Assignment.
Between the line containing "Lemma tgood_stop_timer id" and the line containing "Lemma tgood_for_each l" lies a run of lines; give that run again exactly, with both of those lines, and nothing else from the entries below.

Provided data.
□ □ □ □ □
(** A change of one timer. *)
Lemma tgood_upd_at id f s : tkept s -> (forall pt, vs_pts s !! id = Some pt -> pt_ok n id pt ->
    pt_ok n id (f pt) /\ place (f pt) = place pt /\ same_owner pt (f pt)) ->
  wp (upd_pt id f) (fun _ => tkept) s.
Proof.
  intros [Hok Ho] Hf. unfold upd_pt. apply wp_modify.
  assert (Forall2 same_owner (vs_pts s0) (alter f id (vs_pts s))) as Ho'.
  { apply owners_alter; [|done]. intros pt Hpt. by apply Hf, (vo_pts _ _ Hok). }
  split; [|exact Ho']. destruct (vs_pts s !! id) as [pt|] eqn:E.
  - destruct (Hf pt eq_refl (vo_pts _ _ Hok _ _ E)) as (H1 & H2 & _). by apply (ok_upd n id f pt).
  - assert (alter f id (vs_pts s) = vs_pts s) as ->; [|by destruct s].
    rewrite (list_alter_ext f (fun x => x) _ _ id) by (try done; intros x Hx; congruence). by apply list_alter_id.
Qed.
Lemma tgood_upd id f : (forall pt, pt_ok n id pt -> pt_ok n id (f pt) /\ place (f pt) = place pt /\ same_owner pt (f pt)) ->
  tgood (upd_pt id f).
Proof. intros Hf s Hs. apply tgood_upd_at; [done|]. intros pt _. apply Hf. Qed.

Lemma tgood_set_timer id : owned id -> tgood (pt_set_timer id).
Proof.
  intros Hid s Hs. apply tgood_upd_at; [done|]. intros pt Hpt [A1 A2 A3 A4 A5 A6].
  destruct (owner_now s id Hs Hid) as (pt' & Hpt' & Hv & _). assert (pt' = pt) as -> by congruence.
  split; [by split|done].
Qed.
Lemma tgood_stop_timer id : tgood (pt_stop_timer id).
Proof. apply tgood_upd. intros pt []. split; [|done]. split; try done. by intros [? ?]. Qed.

Lemma tgood_pt {B} id (k : periodic_time -> SE vst B) : owned id ->
  (forall pt, pt_ok n id pt -> is_Some (pt_vcpu pt) -> tgood (k pt)) -> tgood (bind (the_pt id) k).
Proof.
  intros Hid Hk s Hs. destruct (owner_now s id Hs Hid) as (pt & Hpt & Hv & Hp). apply wp_bind, (the_pt_wp n);
    [apply Hs|by apply (owned_id s)|]. intros pt' Hpt' Hp'. assert (pt' = pt) as -> by congruence. by apply Hk.
Qed.

Lemma tgood_upd_tm v f : (forall tm, tm_list (f tm) = tm_list tm) -> tgood (upd_tm v f).
Proof.
  intros Hf s [[A1 A2 A3 A4 A5 A6] Ho]. unfold upd_tm. apply wp_modify. split; [|done]. split; try done.
  - unfold zlen in *. cbn [vs_vcpus set_vs_vcpus]. by rewrite length_alter.
  - intros k tm Hk. cbn [vs_vcpus set_vs_vcpus vs_pts] in *. rewrite list_lookup_alter in Hk. case_decide; [|by apply A5].
    subst k. destruct (vs_vcpus s !! Z.to_nat v) as [tm0|] eqn:E; [|done]. injection Hk as <-. rewrite Hf. by apply A5.
Qed.

Lemma tgood_for_each l body : Forall owned l -> (forall id, owned id -> tgood (body id)) -> tgood (for_each l body).
Proof. intros Hl Hb. induction Hl as [|id l Hid Hl IH]; cbn [for_each]; [apply tgood_ret|]. apply tgood_bind; auto. Qed.

(** The timers of a vcpu. *)
Lemma tgood_list {B} v (k : vpt_vcpu -> SE vst B) : 0 <= v < n ->
  (forall tm, Forall owned (tm_list tm) -> tgood (k tm)) -> tgood (bind (the_tm v) k).
Proof.
  intros Hv Hk s Hs. apply wp_bind, (the_tm_wp n); [apply Hs|done|]. intros tm Htm. apply Hk; [|done].
  by apply (listed_owned s v).
Qed.

(** ** Time and ticks *)

Lemma tgood_get_time v : 0 <= v < n -> tgood (hvm_get_guest_time clk v).
Proof.
  intros Hv. apply tgood_bind; [apply tgood_NOW|]. intros t. apply tgood_get. intros s.
  apply tgood_bind; [apply tgood_pl|]. intros _. apply tgood_tm; [done|]. intros tm. apply tgood_ret.
Qed.
Lemma tgood_set_time v t : 0 <= v < n -> tgood (hvm_set_guest_time clk v t).
Proof.
  intros Hv. apply tgood_bind; [by apply tgood_get_time|]. intros t'. by apply tgood_upd_tm.
Qed.
Lemma tgood_bug_if {B} b (k : unit -> SE vst B) : b = false -> tgood (k tt) -> tgood (bind (bug_if b) k).
Proof. intros -> Hk s Hs. apply wp_bind, wp_bug_if; [done|]. by apply Hk. Qed.
Lemma tgood_bug_if' b : b = false -> tgood (bug_if b).
Proof. intros -> s Hs. by apply wp_bug_if. Qed.

Lemma tgood_ticks id a b : tgood (upd_pt id (set_ticks a b)).
Proof. apply tgood_upd. intros pt []. split; [by split|done]. Qed.

Lemma tgood_pending id pt now : one_shot pt = false -> pt_ok n id pt -> is_Some (pt_vcpu pt) ->
  tgood (calculate_pending_ticks pt now).
Proof.
  intros Ho Hp Hv. destruct (po_period _ _ _ Hp Ho Hv) as [H1 _]. unfold calculate_pending_ticks. rewrite Ho.
  repeat case_match; try apply tgood_ret. apply tgood_bug_if; [apply Z.eqb_neq; lia|apply tgood_ret].
Qed.

Lemma tgood_missed id : owned id -> tgood (pt_process_missed_ticks clk id).
Proof.
  intros Hid. apply tgood_pt; [done|]. intros pt Hp Hv. apply tgood_bind; [apply tgood_NOW|]. intros now.
  destruct (one_shot pt) eqn:Ho; [apply tgood_ret|]. destruct (now <=? scheduled pt); [apply tgood_ret|].
  destruct (po_period _ _ _ Hp Ho Hv) as [H1 H2].
  apply tgood_bind; [by apply (tgood_pending id)|]. intros p. apply tgood_bind; [apply tgood_gets|]. intros prm.
  apply tgood_bind; [|intros _; apply tgood_bug_if; [apply Z.eqb_neq; lia|]].
  - destruct (_ <? _); [apply tgood_bind; [apply tgood_ticks|intros _; apply tgood_emit]|].
    apply tgood_bug_if; [|apply tgood_ticks]. replace (period pt =? 0) with false by (symmetry; apply Z.eqb_neq; lia).
    by rewrite andb_false_r.
  - apply tgood_upd. intros pt' []. split; [by split|done].
Qed.

(** ** Descheduling and expiry *)

Lemma tgood_freeze v : 0 <= v < n -> tgood (pt_freeze_time clk v).
Proof.
  intros Hv. apply tgood_bind; [apply tgood_gets|]. intros p. destruct (negb _); [apply tgood_ret|].
  apply tgood_bind; [by apply tgood_get_time|]. intros t. by apply tgood_upd_tm.
Qed.
Lemma tgood_thaw v : 0 <= v < n -> tgood (pt_thaw_time clk v).
Proof.
  intros Hv. apply tgood_bind; [apply tgood_gets|]. intros p. destruct (negb _); [apply tgood_ret|].
  apply tgood_tm; [done|]. intros tm. destruct (_ =? _); [apply tgood_ret|].
  apply tgood_bind; [by apply tgood_set_time|]. intros _. by apply tgood_upd_tm.
Qed.
Lemma tgood_save v : 0 <= v < n -> tgood (pt_save_timer clk v).
Proof.
  intros Hv. apply tgood_list; [done|]. intros tm Hl. apply tgood_bind; [apply tgood_gets|]. intros p.
  repeat (case_match; [apply tgood_ret|]). apply tgood_bind; [|intros _; by apply tgood_freeze].
  apply tgood_for_each; [done|]. intros id _. apply tgood_when, tgood_stop_timer.
Qed.
Lemma tgood_restore v : 0 <= v < n -> tgood (pt_restore_timer clk v).
Proof.
  intros Hv. apply tgood_list; [done|]. intros tm Hl. apply tgood_bind; [|intros _; by apply tgood_thaw].
  apply tgood_for_each; [done|]. intros id Hid. apply tgood_pt; [done|]. intros pt Hp Hpv. apply tgood_when.
  apply tgood_bind; [by apply tgood_missed|]. intros _. by apply tgood_set_timer.
Qed.
Lemma tgood_fire id : owned id -> tgood (pt_timer_fn clk id).
Proof.
  intros Hid. apply tgood_bind; [apply tgood_stop_timer|]. intros _. apply tgood_pt; [done|]. intros pt Hp [v Hv].
  unfold vcpu_of. rewrite Hv. apply tgood_bind; [apply tgood_ret|]. intros v0.
  apply tgood_bind; [|intros _; apply tgood_emit]. destruct (one_shot pt).
  - apply tgood_upd. intros pt' []. split; [by split|done].
  - apply tgood_bind; [by apply tgood_missed|]. intros _. apply tgood_pt; [done|]. intros pt' _ _.
    apply tgood_when. by apply tgood_set_timer.
Qed.
Lemma tgood_collapse v : 0 <= v < n -> tgood (pt_collapse_ticks v).
Proof.
  intros Hv. apply tgood_list; [done|]. intros tm Hl. apply tgood_for_each; [done|]. intros id _.
  apply tgood_upd. intros pt' []. split; [by split|done].
Qed.
Lemma tgood_unpause v : 0 <= v < n -> tgood (pt_unpause v).
Proof. intros Hv. apply tgood_bind; [apply tgood_gets|]. intros p. by apply tgood_when, tgood_collapse. Qed.
Lemma tgood_migrate v : 0 <= v < n -> tgood (pt_migrate v).
Proof.
  intros Hv. apply tgood_list; [done|]. intros tm Hl. apply tgood_for_each; [done|]. intros id _. apply tgood_emit.
Qed.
□ □ □ □ □
Solution for this exercise.
Lemma tgood_stop_timer id : tgood (pt_stop_timer id).
Proof. apply tgood_upd. intros pt []. split; [|done]. split; try done. by intros [? ?]. Qed.

Lemma tgood_pt {B} id (k : periodic_time -> SE vst B) : owned id ->
  (forall pt, pt_ok n id pt -> is_Some (pt_vcpu pt) -> tgood (k pt)) -> tgood (bind (the_pt id) k).
Proof.
  intros Hid Hk s Hs. destruct (owner_now s id Hs Hid) as (pt & Hpt & Hv & Hp). apply wp_bind, (the_pt_wp n);
    [apply Hs|by apply (owned_id s)|]. intros pt' Hpt' Hp'. assert (pt' = pt) as -> by congruence. by apply Hk.
Qed.

Lemma tgood_upd_tm v f : (forall tm, tm_list (f tm) = tm_list tm) -> tgood (upd_tm v f).
Proof.
  intros Hf s [[A1 A2 A3 A4 A5 A6] Ho]. unfold upd_tm. apply wp_modify. split; [|done]. split; try done.
  - unfold zlen in *. cbn [vs_vcpus set_vs_vcpus]. by rewrite length_alter.
  - intros k tm Hk. cbn [vs_vcpus set_vs_vcpus vs_pts] in *. rewrite list_lookup_alter in Hk. case_decide; [|by apply A5].
    subst k. destruct (vs_vcpus s !! Z.to_nat v) as [tm0|] eqn:E; [|done]. injection Hk as <-. rewrite Hf. by apply A5.
Qed.

Lemma tgood_for_each l body : Forall owned l -> (forall id, owned id -> tgood (body id)) -> tgood (for_each l body).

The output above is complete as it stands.